---- Supplied records

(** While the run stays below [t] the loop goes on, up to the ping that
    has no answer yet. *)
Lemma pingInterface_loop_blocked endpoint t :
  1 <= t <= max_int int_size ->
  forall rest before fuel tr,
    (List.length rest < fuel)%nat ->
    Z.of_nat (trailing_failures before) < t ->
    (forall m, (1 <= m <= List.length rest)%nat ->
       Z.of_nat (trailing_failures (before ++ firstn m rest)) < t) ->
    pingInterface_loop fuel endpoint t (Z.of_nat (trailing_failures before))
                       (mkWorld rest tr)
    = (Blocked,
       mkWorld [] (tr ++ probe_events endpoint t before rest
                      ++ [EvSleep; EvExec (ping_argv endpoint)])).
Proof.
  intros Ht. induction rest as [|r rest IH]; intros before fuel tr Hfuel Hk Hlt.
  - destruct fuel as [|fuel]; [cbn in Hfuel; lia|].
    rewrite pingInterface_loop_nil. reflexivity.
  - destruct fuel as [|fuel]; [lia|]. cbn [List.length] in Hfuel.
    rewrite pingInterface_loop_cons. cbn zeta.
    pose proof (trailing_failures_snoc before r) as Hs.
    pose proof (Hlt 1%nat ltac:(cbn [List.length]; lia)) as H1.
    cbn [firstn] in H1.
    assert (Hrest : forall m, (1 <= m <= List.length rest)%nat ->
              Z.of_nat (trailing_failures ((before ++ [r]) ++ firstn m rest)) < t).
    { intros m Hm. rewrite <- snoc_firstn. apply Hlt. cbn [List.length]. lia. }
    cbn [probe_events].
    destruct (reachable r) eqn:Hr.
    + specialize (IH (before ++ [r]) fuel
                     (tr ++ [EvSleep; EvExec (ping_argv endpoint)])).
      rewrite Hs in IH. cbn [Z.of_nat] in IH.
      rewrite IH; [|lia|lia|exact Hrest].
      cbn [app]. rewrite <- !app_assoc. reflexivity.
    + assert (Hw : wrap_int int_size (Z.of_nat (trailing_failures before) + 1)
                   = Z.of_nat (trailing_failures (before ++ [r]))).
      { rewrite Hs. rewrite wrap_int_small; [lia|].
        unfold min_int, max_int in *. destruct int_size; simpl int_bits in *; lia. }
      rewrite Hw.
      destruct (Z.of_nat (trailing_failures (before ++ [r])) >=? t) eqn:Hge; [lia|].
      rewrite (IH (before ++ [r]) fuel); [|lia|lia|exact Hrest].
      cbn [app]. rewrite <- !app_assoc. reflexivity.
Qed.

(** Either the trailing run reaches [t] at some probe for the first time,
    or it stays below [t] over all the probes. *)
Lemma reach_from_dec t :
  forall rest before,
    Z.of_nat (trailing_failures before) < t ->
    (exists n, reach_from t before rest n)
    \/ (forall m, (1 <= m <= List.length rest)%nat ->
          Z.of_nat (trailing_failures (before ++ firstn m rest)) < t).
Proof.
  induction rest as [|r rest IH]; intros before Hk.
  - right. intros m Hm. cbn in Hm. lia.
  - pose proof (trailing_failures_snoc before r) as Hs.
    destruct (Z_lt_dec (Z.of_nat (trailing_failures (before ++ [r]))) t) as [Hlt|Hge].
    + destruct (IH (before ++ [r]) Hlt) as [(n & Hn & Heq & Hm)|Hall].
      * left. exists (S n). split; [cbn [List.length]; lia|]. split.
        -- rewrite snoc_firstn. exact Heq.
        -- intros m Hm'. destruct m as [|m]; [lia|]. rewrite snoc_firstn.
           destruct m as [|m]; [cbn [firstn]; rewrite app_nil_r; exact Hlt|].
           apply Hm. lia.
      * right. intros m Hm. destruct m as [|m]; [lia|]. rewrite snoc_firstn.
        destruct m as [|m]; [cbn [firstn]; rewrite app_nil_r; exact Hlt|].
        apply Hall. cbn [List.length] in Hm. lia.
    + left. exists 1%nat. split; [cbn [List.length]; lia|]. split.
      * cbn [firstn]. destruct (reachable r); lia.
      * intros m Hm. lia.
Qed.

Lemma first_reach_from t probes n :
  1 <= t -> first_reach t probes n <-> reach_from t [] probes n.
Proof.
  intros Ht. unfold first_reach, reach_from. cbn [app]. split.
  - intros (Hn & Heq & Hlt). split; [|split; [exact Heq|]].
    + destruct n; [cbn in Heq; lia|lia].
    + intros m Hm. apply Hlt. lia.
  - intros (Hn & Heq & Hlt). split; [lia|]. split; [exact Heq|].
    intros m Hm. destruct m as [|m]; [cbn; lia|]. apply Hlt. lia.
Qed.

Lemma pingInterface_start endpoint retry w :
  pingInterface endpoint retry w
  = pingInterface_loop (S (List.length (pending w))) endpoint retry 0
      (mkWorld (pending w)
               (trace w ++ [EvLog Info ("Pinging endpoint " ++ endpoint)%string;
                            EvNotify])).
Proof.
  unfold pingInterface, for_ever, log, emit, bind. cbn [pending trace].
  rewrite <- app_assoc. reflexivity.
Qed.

--------
---- Supplied records

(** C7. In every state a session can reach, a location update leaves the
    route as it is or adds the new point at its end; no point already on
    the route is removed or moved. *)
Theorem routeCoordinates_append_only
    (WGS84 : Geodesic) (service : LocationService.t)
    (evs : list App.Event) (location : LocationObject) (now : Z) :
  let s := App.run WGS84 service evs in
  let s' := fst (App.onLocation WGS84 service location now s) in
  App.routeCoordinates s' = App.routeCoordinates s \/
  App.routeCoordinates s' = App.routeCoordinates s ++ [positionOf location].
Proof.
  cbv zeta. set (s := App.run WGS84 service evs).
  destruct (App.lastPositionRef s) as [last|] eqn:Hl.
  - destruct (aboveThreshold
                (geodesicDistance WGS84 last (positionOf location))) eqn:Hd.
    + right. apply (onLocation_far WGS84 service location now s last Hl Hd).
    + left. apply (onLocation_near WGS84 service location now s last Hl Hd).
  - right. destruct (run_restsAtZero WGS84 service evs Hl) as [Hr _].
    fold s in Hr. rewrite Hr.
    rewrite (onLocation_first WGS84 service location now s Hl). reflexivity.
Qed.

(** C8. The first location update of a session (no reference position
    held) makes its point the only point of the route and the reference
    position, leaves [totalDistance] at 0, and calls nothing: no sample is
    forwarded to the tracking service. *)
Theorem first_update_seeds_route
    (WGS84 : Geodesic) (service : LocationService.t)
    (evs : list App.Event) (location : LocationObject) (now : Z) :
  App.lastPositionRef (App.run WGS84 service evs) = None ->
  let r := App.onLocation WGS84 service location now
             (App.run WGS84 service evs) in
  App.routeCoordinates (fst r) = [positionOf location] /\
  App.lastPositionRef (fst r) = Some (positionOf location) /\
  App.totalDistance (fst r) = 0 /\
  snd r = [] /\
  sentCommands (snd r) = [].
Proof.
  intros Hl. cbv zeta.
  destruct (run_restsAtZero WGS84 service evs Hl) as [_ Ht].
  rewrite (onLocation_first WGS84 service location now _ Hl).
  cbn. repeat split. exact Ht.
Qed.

--------

Task goal:
Look through the entries above, and wherever a line holds the word "positionOf", copy it.

Completed exercise:
  App.routeCoordinates s' = App.routeCoordinates s ++ [positionOf location].
                (geodesicDistance WGS84 last (positionOf location))) eqn:Hd.
  App.routeCoordinates (fst r) = [positionOf location] /\
  App.lastPositionRef (fst r) = Some (positionOf location) /\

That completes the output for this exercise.